Narrows, named for the narrowing of the New River that flows through the town, is a town in Giles County, Virginia, United States. As of the 2020 census, Narrows had a population of 2,093. It is part of the Blacksburg-Christiansburg metropolitan area.
==Geography==
Narrows is located at (37.331818, −80.808477).

The town is just north of the Mill Creek (conservation area), an area in the Jefferson National Forest designated by the Wilderness Society as a "Mountain Treasure".

According to the United States Census Bureau, the town has a total area of 1.3 square miles (3.5 km^{2}), of which 1.3 square miles (3.3 km^{2}) is land and 0.1 square mile (0.2 km^{2}) (4.48%) is water.

==Demographics==

Detailed breakdowns of the 2010 census numbers are not yet available.

At the 2000 census there were 2,111 people, 890 households, and 600 families in the town. The population density was 1,649.7 people per square mile (636.8/km^{2}). There were 971 housing units at an average density of 758.8 per square mile (292.9/km^{2}). The racial makeup of the town was 98.86% White, 0.24% African American, 0.05% Native American, 0.05% Asian, 0.28% from other races, and 0.52% from two or more races. Hispanic or Latino of any race were 0.43%.

Of the 890 households 27.9% had children under the age of 18 living with them, 53.1% were married couples living together, 10.3% had a female householder with no husband present, and 32.5% were non-families. 29.6% of households were one person and 16.2% were one person aged 65 or older.

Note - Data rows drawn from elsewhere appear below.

Fixpoint receive_loop (fuel : nat) (s : stream_state) (until : Z) (k : K)
  : option ((bytes + t_failure) * stream_state * K) :=
  match fuel with
  | O => None
  | S fuel' =>
      match pipe_preflight until k with
      | (Some error, k') => Some (inr error, set_failed s, k')
      | (None, k') =>
          let read s :=
            match fill s until k' with
            | (inl error, s', k'') => Some (inr error, s', k'')
            | (inr _, s', k'') => receive_loop fuel' s' until k''
            end in
          if s_begin s <? s_end s then
            match consume (s_decoder s) (buffered s) with
            | (d, inr error) =>
                Some (inr {| t_kind := fk_protocol_violation; t_native_error := 0; t_framing := Some error |},
                      set_failed (set_decoder s (s_begin s) d), k')
            | (d, inl progress) =>
                let s' := set_decoder s (s_begin s + consumed progress) d in
                match fp_payload progress with
                | Some payload => Some (inl payload, s', k')
                | None => read s'
                end
            end
          else read s
      end
  end.

(** One header, one payload, and the two iterations around them. *)
Definition receive_fuel : nat := Z.to_nat (frame_header_bytes + max_payload_bytes + 2).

The average household size was 2.35 and the average family size was 2.90.

The age distribution was 22.9% under the age of 18, 7.2% from 18 to 24, 28.3% from 25 to 44, 23.3% from 45 to 64, and 18.4% 65 or older. The median age was 39 years. For every 100 females, there were 85.0 males. For every 100 females aged 18 and over, there were 81.5 males.

The median household income was $31,875 and the median family income was $42,610. Males had a median income of $31,806 versus $22,222 for females. The per capita income for the town was $17,933. About 5.4% of families and 8.7% of the population were below the poverty line, including 11.4% of those under age 18 and 11.9% of those age 65 or over.

Historical population
| Census | Pop. | Note | %± |
| 1910 | 975 |  | — |
| 1920 | 1,141 |  | 17.0% |
| 1930 | 1,345 |  | 17.9% |
| 1940 | 1,489 |  | 10.7% |
| 1950 | 2,520 |  | 69.2% |
| 1960 | 2,508 |  | −0.5% |
| 1970 | 2,421 |  | −3.5% |
| 1980 | 2,516 |  | 3.9% |
| 1990 | 2,082 |  | −17.2% |
| 2000 | 2,111 |  | 1.4% |
| 2010 | 2,029 |  | −3.9% |
| 2020 | 2,093 |  | 3.2% |
U.S. Decennial Census

==History==
Settled as early as 1778, a post office was opened in 1873 and the town was incorporated in 1904.

From 1946 to 1950, the New River Rebels were a minor league baseball team representing Narrows and Pearisburg, Virginia . The New River Rebels were a member of the Class D Appalachian League from 1946 to 1950. The Rebels captured Appalachian League Championships in 1946 and 1947. The New River Rebels were an affiliate of the Chicago White Sox in 1946 and played at Ragsdale Field.

On December 22, 1996, Airborne Express Flight 827 crashed in Narrows, killing all six people on board.

The Narrows Commercial Historic District was added to the National Register of Historic Places in 2014.

==Education==
The Giles County Public Schools includes the Narrows High School.